Because this right is denied, workers are denied a voice in the workplace – the fundamental pre-condition of democracy. As a result, the living standards of workers suffer, business under-performs and economic efficiency is undermined. In other words, the denial of workplace democracy rights in the Republic of Ireland is bad for workers and bad for business.
We are calling on all progressive people to join the trade union movement in our campaign to ensure that workers are granted legal protections to organise a trade union in order to bargain together with their employer.
If he was alive today, Connolly the internationalist would demand an end to one of the greatest human rights abuses of our time - the continued, illegal and brutal occupation of Palestine which has caused so much suffering to its people for over 70 years.
Over the past week, the massive military forces of the Israeli government have killed more than 130 people including 30 children in Gaza.

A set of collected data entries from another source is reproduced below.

(* ===== verification/Scenario.v ===== *)
(** * A concrete network

    Four validators with deterministic signatures: their genesis, the
    configuration of validator 1, a few blocks, votes and certificates, and
    the states validator 1 goes through when they arrive.  The theorems about
    running nodes are applied here. *)
From S2P Require Import Prelude F64 Hybrid Types Concrete Crypto Ledger Consensus.
From S2P Require Import Policy Snapshots NodeState Branches Receipts SyncServe Service Votes.
From S2P Require Import Safety Durable Termination Blocks Handlers Invariants Acceptance.

Open Scope Z_scope.

Module Scenario.
#[local] Existing Instance concrete_hashing.
#[local] Instance network_backend : CryptoBackend :=
  DeterministicCryptoBackend {[1 := "s1"%string; 2 := "s2"%string; 3 := "s3"%string; 4 := "s4"%string]}.

Definition validator (id : ValidatorId) (secret : string) : ValidatorConfig :=
  mkValidator id 100 "127.0.0.1" secret PubId.default None.
Definition network : GenesisConfig :=
  mkGenesis "test" 0 0 1000 10 16 2
    [validator 1 "s1"; validator 2 "s2"; validator 3 "s3"; validator 4 "s4"]
    {[validator_account 1 := 100; validator_account 2 := 50]}.
Definition engine : ConsensusEngine := new_engine network.
Definition v2_flags : FeatureFlags :=
  mkFlags true false true false 3 f64_zero 4 default_service_score_weights.
Definition config : NodeConfig :=
  mkNodeConfig 1 "" "" "" [mkPeer 2 "b"; mkPeer 3 "c"; mkPeer 4 "d"] "" "" v2_flags
    (mkFaults 0 f64_zero false false) false SbDevDeterministic None SeDevDeterministic None None.

Definition leader (slot : Slot) : ValidatorId := default 0 (proposer_for_slot engine slot).
Definition state_0 : LedgerState := from_genesis network.

(** A signed block of [number] on [parent] for [slot], without
    transactions, so that every state root is the genesis one. *)
Definition block_at (number : Z) (parent : HashBytes) (slot : Slot) : Block :=
  let h := mkHeader number parent slot (epoch_for_slot engine slot) (leader slot) 0
             (ledger_state_root state_0) (canonical_hash (CTransactions [])) empty_hash in
  let content := canonical_hash (CBlockContent h [] None) in
  mkBlock h [] None []
    match sign (leader slot) (hash_to_bytes content) with Ok sg => sg | Err _ => TypedSig.default end
    content.
Definition vote_by (id : ValidatorId) (b : Block) : ProposalVote :=
  let unsigned := mkVote id (block_hash b) (block_number (header b)) (bh_epoch (header b))
                    (bh_slot (header b)) TypedSig.default in
  mkVote id (block_hash b) (block_number (header b)) (bh_epoch (header b)) (bh_slot (header b))
    match sign id (hash_to_bytes (proposal_vote_signing_hash unsigned)) with
    | Ok sg => sg | Err _ => TypedSig.default end.
Definition certificate (b : Block) (ids : list ValidatorId) : QuorumCertificate :=
  let vs := (fun id => vote_by id b) <$> ids in
  mkQc (block_hash b) (block_number (header b)) (bh_epoch (header b)) (bh_slot (header b))
    (quorum_certificate_vote_root vs) vs.

(** Blocks and states are kept evaluated; the equations that say how each
    state arises follow. *)
Definition block_1 : Block := Eval vm_compute in block_at 1 empty_hash 1.
Definition block_2 : Block := Eval vm_compute in block_at 2 (block_hash block_1) 2.
Definition block_3 : Block := Eval vm_compute in block_at 3 (block_hash block_2) 3.

(** Enough fuel and rounds for these runs: none of them runs out. *)
Definition step (now : Z) (ev : NetworkEvent) (s : NodeRunner) : NodeRunner :=
  (run_event config engine 8 8 (NetworkInput ev) (at_time now s)).2.
Definition fresh_start : NodeRunner :=
  match loaded_node config engine empty_storage 500 with
  | Some s => (restore config engine empty_storage s).2
  | None => mkNode (mkChain state_0 [] [] []) (mkVotes ∅ ∅ ∅) (mkPool ∅ ∅ ∅ [] ∅ ∅) empty_service
              (mkSlots None None None None false) empty_sync empty_storage empty_metrics [] [] 0
  end.
Definition started : NodeRunner := Eval vm_compute in fresh_start.
Definition with_block_1 : NodeRunner := Eval vm_compute in
  step 1500 (Received 2 (MsgBlockProposal block_1)) started.
Definition with_block_2 : NodeRunner := Eval vm_compute in
  step 2500 (Received 3 (MsgBlockProposal block_2)) with_block_1.
Definition certificate_1 : QuorumCertificate := Eval vm_compute in certificate block_1 [2; 3; 4].
Definition certified_1 : NodeRunner := Eval vm_compute in
  step 2600 (Received 2 (MsgQuorumCertificate certificate_1)) with_block_2.
Definition with_block_3 : NodeRunner := Eval vm_compute in
  step 3500 (Received 4 (MsgBlockProposal block_3)) certified_1.

Lemma started_eq : started = fresh_start.
Proof. vm_compute. reflexivity. Qed.
Lemma with_block_1_step : with_block_1 = step 1500 (Received 2 (MsgBlockProposal block_1)) started.
Proof. vm_compute. reflexivity. Qed.
Lemma with_block_2_step : with_block_2 = step 2500 (Received 3 (MsgBlockProposal block_2)) with_block_1.
Proof. vm_compute. reflexivity. Qed.
Lemma certified_1_step :
  certified_1 = step 2600 (Received 2 (MsgQuorumCertificate certificate_1)) with_block_2.
Proof. vm_compute. reflexivity. Qed.
Lemma with_block_3_step : with_block_3 = step 3500 (Received 4 (MsgBlockProposal block_3)) certified_1.
Proof. vm_compute. reflexivity. Qed.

As before, this has been a totally disproportionate response to a problem that stems from the ongoing Israeli policy of illegal settlements in the West Bank and, more recently, the evictions of Palestinian families from their homes in east Jerusalem.
In his 1909 essay, Socialism Made Easy, Connolly said:
“We propose to establish honesty once and forever as the basis of our social relations. The socialist movement is indeed worthy to be entitled The Great Anti-Theft Movement of the Twentieth Century.”
Comrades, it is time we resolved that in this 21st Century, we can achieve the vision of democracy, equality and fairness expounded in in his written volumes and speeches and fought for so courageously by the late, great James Connolly.